▶ [What to produce] Which lines below hold the word "AssessmentSchema"? Report each one.

Source information Block Start

(** * Move generation of the Glaurung chess engine (src/movegen.cpp)

    A shallow embedding of the move generator: bitboards are 64-bit
    unsigned integers carried by [Z], the move buffer is a list of moves
    in the order in which the generator writes them, and the [Position]
    the generator consults is a record of the capabilities it calls. *)

From Stdlib Require Import ZArith List Bool Lia Permutation.
Import ListNotations.
Local Open Scope Z_scope.

(** ** Squares, colours, pieces *)

Definition Square := Z.
Definition Bitboard := Z.

Inductive Color := WHITE | BLACK.
Inductive PieceType := PAWN | KNIGHT | BISHOP | ROOK | QUEEN | KING.
Inductive Piece := EMPTY | Pc (c : Color) (pt : PieceType).

Definition Color_eqb (a b : Color) : bool :=
  match a, b with WHITE, WHITE | BLACK, BLACK => true | _, _ => false end.

Definition PieceType_eqb (a b : PieceType) : bool :=
  match a, b with
  | PAWN, PAWN | KNIGHT, KNIGHT | BISHOP, BISHOP
  | ROOK, ROOK | QUEEN, QUEEN | KING, KING => true
  | _, _ => false
  end.

Definition Piece_eqb (a b : Piece) : bool :=
  match a, b with
  | EMPTY, EMPTY => true
  | Pc c1 t1, Pc c2 t2 => Color_eqb c1 c2 && PieceType_eqb t1 t2
  | _, _ => false
  end.

Definition opposite_color (c : Color) : Color :=
  match c with WHITE => BLACK | BLACK => WHITE end.

Definition color_of_piece (p : Piece) : option Color :=
  match p with EMPTY => None | Pc c _ => Some c end.

Definition type_of_piece (p : Piece) : option PieceType :=
  match p with EMPTY => None | Pc _ t => Some t end.

Definition pawn_of_color (c : Color) := Pc c PAWN.
Definition rook_of_color (c : Color) := Pc c ROOK.
Definition queen_of_color (c : Color) := Pc c QUEEN.
Definition king_of_color (c : Color) := Pc c KING.

Definition SQ_NONE : Square := 64.
Definition SQ_A1 : Square := 0.
Definition SQ_C1 : Square := 2.
Definition SQ_D1 : Square := 3.
Definition SQ_F1 : Square := 5.
Definition SQ_G1 : Square := 6.

Definition DELTA_N : Z := 8.
Definition DELTA_S : Z := -8.
Definition DELTA_E : Z := 1.
Definition DELTA_W : Z := -1.
Definition DELTA_NE : Z := 9.
Definition DELTA_NW : Z := 7.
Definition DELTA_SE : Z := -7.
Definition DELTA_SW : Z := -9.
Definition DELTA_NN : Z := 16.
Definition DELTA_SS : Z := -16.

Definition FILE_A : Z := 0.
Definition FILE_B : Z := 1.
Definition FILE_H : Z := 7.
Definition RANK_1 : Z := 0.
Definition RANK_4 : Z := 3.
Definition RANK_5 : Z := 4.
Definition RANK_8 : Z := 7.

Definition square_file (s : Square) : Z := s mod 8.
Definition square_rank (s : Square) : Z := s / 8.
Definition make_square (f r : Z) : Square := f + 8 * r.

Definition on_board (s : Square) : bool := (0 <=? s) && (s <? 64).

(** Ranks are mirrored for Black: the square seen from [c]'s side. *)
Definition relative_square (c : Color) (s : Square) : Square :=
  match c with WHITE => s | BLACK => Z.lxor s 56 end.

Definition relative_rank (c : Color) (s : Square) : Z :=
  match c with WHITE => square_rank s | BLACK => 7 - square_rank s end.

Definition pawn_push (c : Color) : Z :=
  match c with WHITE => DELTA_N | BLACK => DELTA_S end.

(** ** Bitboards: 64-bit unsigned integers *)

Definition BB_FULL : Bitboard := 2 ^ 64 - 1.
Definition EmptyBoardBB : Bitboard := 0.

Definition bb_ok (b : Bitboard) : Prop := 0 <= b < 2 ^ 64.

Definition bb_and (a b : Bitboard) : Bitboard := Z.land a b.
Definition bb_or (a b : Bitboard) : Bitboard := Z.lor a b.
Definition bb_xor (a b : Bitboard) : Bitboard := Z.lxor a b.
(** [~b] on a 64-bit word. *)
Definition bb_not (b : Bitboard) : Bitboard := Z.lxor b BB_FULL.
(** [b << n] on a 64-bit word: the bits shifted out at the top are lost. *)
Definition bb_shl (b : Bitboard) (n : Z) : Bitboard := Z.land (Z.shiftl b n) BB_FULL.
Definition bb_shr (b : Bitboard) (n : Z) : Bitboard := Z.shiftr b n.
(** ** The example scenario of the specification *)

(** C1 (amended): fed to the program from the empty state, the two
    example lines yield exactly two nodes, pid 100 labelled "svcA" with
    local IP 10.0.0.9 (port 443) and pid 200 labelled "svcB" with local IP
    10.0.0.5 (port 8080), and exactly one directed edge, from (pid 100,
    port 443) to (pid 200, port 8080). *)
Theorem C1_example_scenario :
  exists s,
    createGraphFromStdin example_lines = Ok s
    /\ dom (nodes s) = {[100; 200]}
    /\ nodes s !! 100
       = Some (mkProcessEndpoints 100 "svcA" "10.0.0.9" [443] (mkNode true svcA_id))
    /\ nodes s !! 200
       = Some (mkProcessEndpoints 200 "svcB" "10.0.0.5" [8080] (mkNode true svcB_id))
    /\ edges s = {[mkEdge (mkProcessEndpoint 100 443) (mkProcessEndpoint 200 8080)]}
    /\ g_edges (graph s) = [(svcA_id, svcB_id, "10.0.0.9:443->10.0.0.5:8080")].
Proof.
  exists example_final. split; [exact example_run|].
  split; [vm_compute; reflexivity|]. done.
Qed.

(** The outcome that the specification expects of the example is not the
    outcome of the run. *)
Lemma C1_counterexample :
  exists s, createGraphFromStdin example_lines = Ok s /\ ~ example_as_specified s.
Proof.
  exists example_final. split; [exact example_run|].
  intros (_ & (n & Hn & _ & Hip) & _).
  unfold example_final in Hn. cbn in Hn. rewrite lookup_insert_eq in Hn.
  injection Hn as <-. discriminate.
Qed.

(** ** Idempotence *)

Lemma processObservation_twice s o s' :
  processObservation s o = Ok s' -> processObservation s' o = Ok s'.
Proof.
  intros H. pose proof H as (s1 & s2 & H1 & H2 & H3)%processObservation_steps.
  pose proof H as ([Hc1 Hc2] & Hn & Hk & He)%processObservation_inv.
  apply drawEdge_inv in H3 as (_ & Hk3 & He3).
  apply processObservation_steps. exists s', s'.
  assert (Hnode : nodes s' !! ProcessID o = Some (upserted_node s o))
    by (rewrite Hn; apply lookup_insert_eq).
  assert (Hreg : knownEndpoints s' !! localEndpoint o = Some (ProcessID o))
    by (rewrite Hk; apply lookup_insert_eq).
  split; [|split].
  - rewrite (upsertNode_known s' o _ Hnode (upserted_node_identity s o Hc1)).
    rewrite add_port_known by apply upserted_node_port.
    rewrite insert_id by done. by rewrite State_eta.
  - by apply registerLocalEndpoint_known.
  - rewrite <- Hk3 in He3.
    destruct (knownEndpoints s' !! remoteEndpoint o) as [remotePID|] eqn:Hrem.
    + apply (drawEdge_exists s' o remotePID Hrem).
      rewrite He3. apply elem_of_union. left. by apply elem_of_singleton.
    + by apply drawEdge_unknown.
Qed.

Lemma add_port_NoDup n p : NoDup (pe_LocalPorts n) -> NoDup (pe_LocalPorts (add_port n p)).
Proof.
  intros Hnd. unfold add_port. case_bool_decide as Hin; [done|]. cbn.
  apply NoDup_app. split; [done|]. split.
  - intros x Hx ->%list_elem_of_singleton. done.
  - apply NoDup_singleton.
Qed.

Lemma processObservation_ports_nodup s o s' :
  ports_nodup s -> processObservation s o = Ok s' -> ports_nodup s'.
Proof.
  intros Hnd (_ & Hn & _)%processObservation_inv.
  unfold ports_nodup. rewrite Hn. intros k n. rewrite lookup_insert.
  case_decide; [|apply Hnd]. intros [= <-]. unfold upserted_node.
  destruct (nodes s !! ProcessID o) as [n0|] eqn:Hn0.
  - apply add_port_NoDup. by eapply Hnd.
  - cbn. apply NoDup_singleton.
Qed.

(** C5: processing the same line twice in succession is idempotent on the
    stores.  Once a line has been processed, processing it again
    completes and leaves the state as it is: no port is added to the node
    of the process, whose ports stay free of duplicates, and no edge is
    added to the edge set nor drawn in the graph. *)
Theorem C5_same_line_twice (s : State) (line : string) (s' : State) :
  processLine s line = Ok s' ->
  processLine s' line = Ok s' /\ (ports_nodup s -> ports_nodup s').
Proof.
  unfold processLine. destruct (parseLine line) as [o|]; [|by intros [= <-]].
  destruct (IsValidLine o); cbn [negb]; [|by intros [= <-]].
  intros H. split; [by apply (processObservation_twice s)|].
  intros Hnd. by apply (processObservation_ports_nodup s o).
Qed.

Lemma C5_same_line_twice_witness :
  exists s',
    processLine initState "10.0.0.9:443->10.0.0.5:8080|PID=200 CMD=svcB" = Ok s'
    /\ processLine s' "10.0.0.9:443->10.0.0.5:8080|PID=200 CMD=svcB" = Ok s'.
Proof.
  eexists. split; [vm_compute; reflexivity|].
  apply (C5_same_line_twice initState). vm_compute. reflexivity.
Defined.
(** * kindrahealth: consultation stream handling, payload validation and
      plain-text formatters

    The development follows the three TypeScript sources of the repository:
    - the zod schemas of the consultation summary response
      ([ConsultationSummaryResponseSchema] and its parts),
    - the page component's [handleSubmit] with its server-sent-event
      handler [onmessage],
    - the formatters [formatClinicalSummary] and [formatNextSteps]
      ([formatPatientEmail] upper-cases the first letter of free text and
      is left out).

    JavaScript objects decoded from JSON are finite maps from property names
    to values ([gmap string json]); equality of such maps is extensional, so
    Leibniz equality on [json] is deep equality (property order and object
    identity do not count). *)

From stdpp Require Import gmap strings list fin_maps.
From Stdlib Require Import Ascii DecimalString.

#[local] Set Warnings "-register-all".

(** ** JSON values *)

(** What [JSON.parse] can return.  A number is carried as its canonical
    rendering ([Number::toString]); no schema of the repository accepts a
    number, so only its type tag and its rendering are ever observed. *)
Inductive json : Type :=
  | JNull
  | JBool (b : bool)
  | JNum (lit : string)
  | JStr (s : string)
  | JArr (items : list json)
  | JObj (props : gmap string json).

(** A JavaScript value read out of decoded JSON: a JSON value, or
    [undefined] ([None]) when a property is not there. *)
Abbreviation value := (option json).
Abbreviation undefined := (@None json).

(** zod's [getParsedType], restricted to the values above. *)
Inductive ZodParsedType : Type :=
  | t_undefined | t_null | t_boolean | t_number | t_string | t_array | t_object.

Definition getParsedType (data : value) : ZodParsedType :=
  match data with
  | None => t_undefined
  | Some JNull => t_null
  | Some (JBool _) => t_boolean
  | Some (JNum _) => t_number
  | Some (JStr _) => t_string
  | Some (JArr _) => t_array
  | Some (JObj _) => t_object
  end.

(** Truthiness ([if (x)]) of a value. *)
Definition truthy_string (s : string) : bool :=
  match s with EmptyString => false | _ => true end.

(** ** The zod fragment used by the schemas

    [z.string()], [z.enum([...])], [z.array(...)], [z.object({...})] in its
    default mode (unrecognized keys are stripped), [.optional()] and
    [.nullable()].  zod is a dependency of the repository; its parsing is
    written here after the library: [ZodType._parse] for each of these
    types, [ParseStatus.mergeArray] and [ParseStatus.mergeObjectSync], and
    [safeParse]. *)

Inductive ZodType : Type :=
  | ZodString
  | ZodEnum (values : list string)
  | ZodArray (element : ZodType)
  | ZodObject (shape : list (string * ZodType))
  | ZodOptional (inner : ZodType)
  | ZodNullable (inner : ZodType).

Inductive PathSeg : Type :=
  | Key (k : string)
  | Index (i : nat).

#[export] Instance PathSeg_eq_dec : EqDecision PathSeg.
Proof. solve_decision. Defined.

(** An entry of a validation report.  The codes and fields are those of
    zod 3; zod 4 reports the same paths under other codes.  The properties
    below are about the path of an entry and the number of entries, not
    about what else an entry holds. *)
Inductive ZodIssue : Type :=
  | invalid_type (expected : string) (received : ZodParsedType)
                 (path : list PathSeg)
  | invalid_enum_value (options : list string) (received : string)
                       (path : list PathSeg).

Definition issue_path (i : ZodIssue) : list PathSeg :=
  match i with
  | invalid_type _ _ p => p
  | invalid_enum_value _ _ p => p
  end.

(** The status part of zod's [ParseReturnType]: [OK] carries the output
    value, [INVALID] is the aborted status. *)
Inductive ParseReturn : Type :=
  | OK (v : value)
  | INVALID.

Definition isValid (r : ParseReturn) : bool :=
  match r with OK _ => true | INVALID => false end.

(** zod's [util.joinValues]: the expectation shown for an enum. *)
Definition joinValues (values : list string) : string :=
  String.concat " | " (map (fun v => "'" +:+ v +:+ "'") values).

(** [ParseStatus.mergeArray]: every element has been parsed already and has
    reported its issues; the array is valid when all elements are. *)
Definition element_output (r : list ZodIssue * ParseReturn) : option json :=
  match snd r with
  | OK (Some j) => Some j
  | _ => None
  end.

Definition mergeArray (results : list (list ZodIssue * ParseReturn))
  : list ZodIssue * ParseReturn :=
  (concat (map fst results),
   if forallb (fun r => isValid (snd r)) results
   then OK (Some (JArr (omap element_output results)))
   else INVALID).

(** [ParseStatus.mergeObjectSync]: the final object is filled by assignment,
    one shape key after the other; a key enters it when its parsed value is
    defined.  (zod also sets a key that was in the input whatever its parsed
    value; a key of decoded JSON never holds [undefined], and such a value
    never parses to [undefined], see [_parse_defined], so that rule adds no
    key here.) *)
Definition assign (obj : gmap string json)
    (pr : string * (list ZodIssue * ParseReturn)) : gmap string json :=
  match snd (snd pr) with
  | OK (Some j) => <[fst pr := j]> obj
  | _ => obj
  end.

Definition finalObject (pairs : list (string * (list ZodIssue * ParseReturn)))
  : gmap string json :=
  foldl assign ∅ pairs.

Definition mergeObjectSync (pairs : list (string * (list ZodIssue * ParseReturn)))
  : list ZodIssue * ParseReturn :=
  (concat (map (fun pr => fst (snd pr)) pairs),
   if forallb (fun pr => isValid (snd (snd pr))) pairs
   then OK (Some (JObj (finalObject pairs)))
   else INVALID).

(** [_parse]: one pass over the schema; the first component is the list of
    issues added to the context, in the order zod adds them. *)
Fixpoint _parse (τ : ZodType) (path : list PathSeg) (input : value)
  : list ZodIssue * ParseReturn :=
  match τ with
  | ZodString =>
      match input with
      | Some (JStr _) => ([], OK input)
      | _ => ([invalid_type "string" (getParsedType input) path], INVALID)
      end
  | ZodEnum values =>
      match input with
      | Some (JStr s) =>
          if bool_decide (s ∈ values) then ([], OK input)
          else ([invalid_enum_value values s path], INVALID)
      | _ => ([invalid_type (joinValues values) (getParsedType input) path],
              INVALID)
      end
  | ZodArray element =>
      match input with
      | Some (JArr items) =>
          mergeArray
            (imap (fun i item => _parse element (path ++ [Index i]) (Some item))
                  items)
      | _ => ([invalid_type "array" (getParsedType input) path], INVALID)
      end
  | ZodObject shape =>
      match input with
      | Some (JObj props) =>
          mergeObjectSync
            (map (fun kv =>
                    (fst kv,
                     _parse (snd kv) (path ++ [Key (fst kv)]) (props !! fst kv)))
                 shape)
      | _ => ([invalid_type "object" (getParsedType input) path], INVALID)
      end
  | ZodOptional inner =>
      match input with
      | None => ([], OK undefined)
      | _ => _parse inner path input
      end
  | ZodNullable inner =>
      match input with
      | Some JNull => ([], OK (Some JNull))
      | _ => _parse inner path input
      end
  end.

Inductive SafeParseReturn : Type :=
  | SafeParseSuccess (data : value)
  | SafeParseError (issues : list ZodIssue).

(** [schema.safeParse(data)]. *)
Definition safeParse (τ : ZodType) (data : value) : SafeParseReturn :=
  match _parse τ [] data with
  | (_, OK v) => SafeParseSuccess v
  | (issues, INVALID) => SafeParseError issues
  end.

(** ** The schemas of the repository *)

Definition optional (τ : ZodType) : ZodType := ZodOptional τ.
Definition nullable (τ : ZodType) : ZodType := ZodNullable τ.

Definition PhysicalExamFindingSchema : ZodType :=
  ZodObject [("body_part", ZodString); ("finding", ZodString)].

Definition AssessmentSchema : ZodType :=
  ZodObject
    [("diagnosis", ZodString);
     ("icd_code", nullable (optional ZodString));
     ("severity", nullable (optional (ZodEnum ["mild"; "moderate"; "severe"])))].

Definition ClinicalSummarySchema : ZodType :=
  ZodObject
    [("patient_name", ZodString);
     ("visit_date", ZodString);
     ("chief_complaint", ZodString);
     ("history_of_present_illness", ZodString);
     ("vital_signs", nullable (optional ZodString));
     ("physical_exam_findings", ZodArray PhysicalExamFindingSchema);
     ("assessments", ZodArray AssessmentSchema);
     ("additional_notes", nullable (optional ZodString))].

Definition PatientInstructionSchema : ZodType :=
  ZodObject [("instruction", ZodString); ("category", ZodString)].

Definition PatientFollowUpEmailSchema : ZodType :=
  ZodObject
    [("greeting", ZodString);
     ("summary_of_findings", ZodString);
     ("treatment_plan", ZodString);
     ("patient_instructions", ZodArray PatientInstructionSchema);
     ("warning_signs", ZodArray ZodString);
     ("next_steps_timeline", ZodString);
     ("closing", ZodString);
     ("physician_signature", ZodString)].

Definition NextStepActionSchema : ZodType :=
  ZodObject
    [("action_type",
      ZodEnum ["diagnostic"; "treatment"; "referral"; "follow-up"; "education"]);
     ("description", ZodString);
     ("priority", nullable (optional (ZodEnum ["high"; "medium"; "low"])));
     ("timeline", nullable (optional ZodString))].

Definition NextStepsSchema : ZodType :=
  ZodObject
    [("actions", ZodArray NextStepActionSchema);
     ("follow_up_appointment", nullable (optional ZodString));
     ("red_flags", nullable (optional (ZodArray ZodString)))].

Definition ConsultationSummaryResponseSchema : ZodType :=
  ZodObject
    [("clinical_summary", ClinicalSummarySchema);
     ("next_steps", NextStepsSchema);
     ("patient_email", PatientFollowUpEmailSchema);
     ("generation_timestamp", ZodString);
     ("model_version", nullable (optional ZodString))].

(** ** The payload shape of the data model, stated on its own

    [conforms τ v]: every required field is there with the right primitive
    type, every enumerated field holds one of its tokens, every declared
    array is an array.  Nothing is said about further keys. *)
Fixpoint conforms (τ : ZodType) (v : value) : bool :=
  match τ with
  | ZodString => match v with Some (JStr _) => true | _ => false end
  | ZodEnum values =>
      match v with Some (JStr s) => bool_decide (s ∈ values) | _ => false end
  | ZodArray element =>
      match v with
      | Some (JArr items) =>
          forallb (fun item => conforms element (Some item)) items
      | _ => false
      end
  | ZodObject shape =>
      match v with
      | Some (JObj props) =>
          forallb (fun kv => conforms (snd kv) (props !! fst kv)) shape
      | _ => false
      end
  | ZodOptional inner => match v with None => true | _ => conforms inner v end
  | ZodNullable inner =>
      match v with Some JNull => true | _ => conforms inner v end
  end.

(** [no_extra τ v]: no object of [v] that the schema describes carries a key
    the schema does not name. *)
Fixpoint no_extra (τ : ZodType) (v : value) : bool :=
  match τ with
  | ZodString | ZodEnum _ => true
  | ZodArray element =>
      match v with
      | Some (JArr items) =>
          forallb (fun item => no_extra element (Some item)) items
      | _ => true
      end
  | ZodObject shape =>
      match v with
      | Some (JObj props) =>
          bool_decide (dom props ⊆ list_to_set (map fst shape))
          && forallb (fun kv => no_extra (snd kv) (props !! fst kv)) shape
      | _ => true
      end
  | ZodOptional inner => no_extra inner v
  | ZodNullable inner => no_extra inner v
  end.
Lemma uploaded_file_witness :
  Trading.dataPanFile
    (Trading.dataOf {| Trading.id := []; Trading.body := formBody (js "9876543210");
                       Trading.files := Some sampleFiles |} true)
  = None
  /\ Trading.dataFields
       (Trading.dataOf {| Trading.id := []; Trading.body := formBody (js "9876543210");
                          Trading.files := Some sampleFiles |} true)
     !! "phone"%string
     = formBody (js "9876543210") !! "phone"%string.
Proof.
  pose proof (proj1 (sample_uploads_stored ∅)) as Hup.
  destruct (uploaded_file_goes_before_the_body_field _ _ _ _ [] (formBody (js "9876543210"))
              true Hup)
    as (Hpan & Hother & _ & _).
  split; [exact Hpan|]. apply Hother; discriminate.
Defined.




Lemma createUploadsDir_witness :
  exists t',
    Trading.createUploadsDir bareTree = Some t'
    /\ Trading.fileNodes t' = Trading.fileNodes bareTree
    /\ js "uploads/signatures" ∈ Trading.dirNodes t'
    /\ Trading.createUploadsDir t' = Some t'.
Proof.
  destruct (proj1 (createUploadsDir_makes_what_is_missing bareTree)) as
    (t' & E & Hf & Hd & Hagain).
  - apply (bool_decide_unpack _). vm_compute. exact I.
  - exists t'. split; [exact E|]. split; [exact Hf|]. split; [|exact Hagain].
    apply Hd. right. split; apply (bool_decide_unpack _); vm_compute; exact I.
Defined.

Source information Block End

▶ [Solution to this exercise]
Definition AssessmentSchema : ZodType :=
     ("assessments", ZodArray AssessmentSchema);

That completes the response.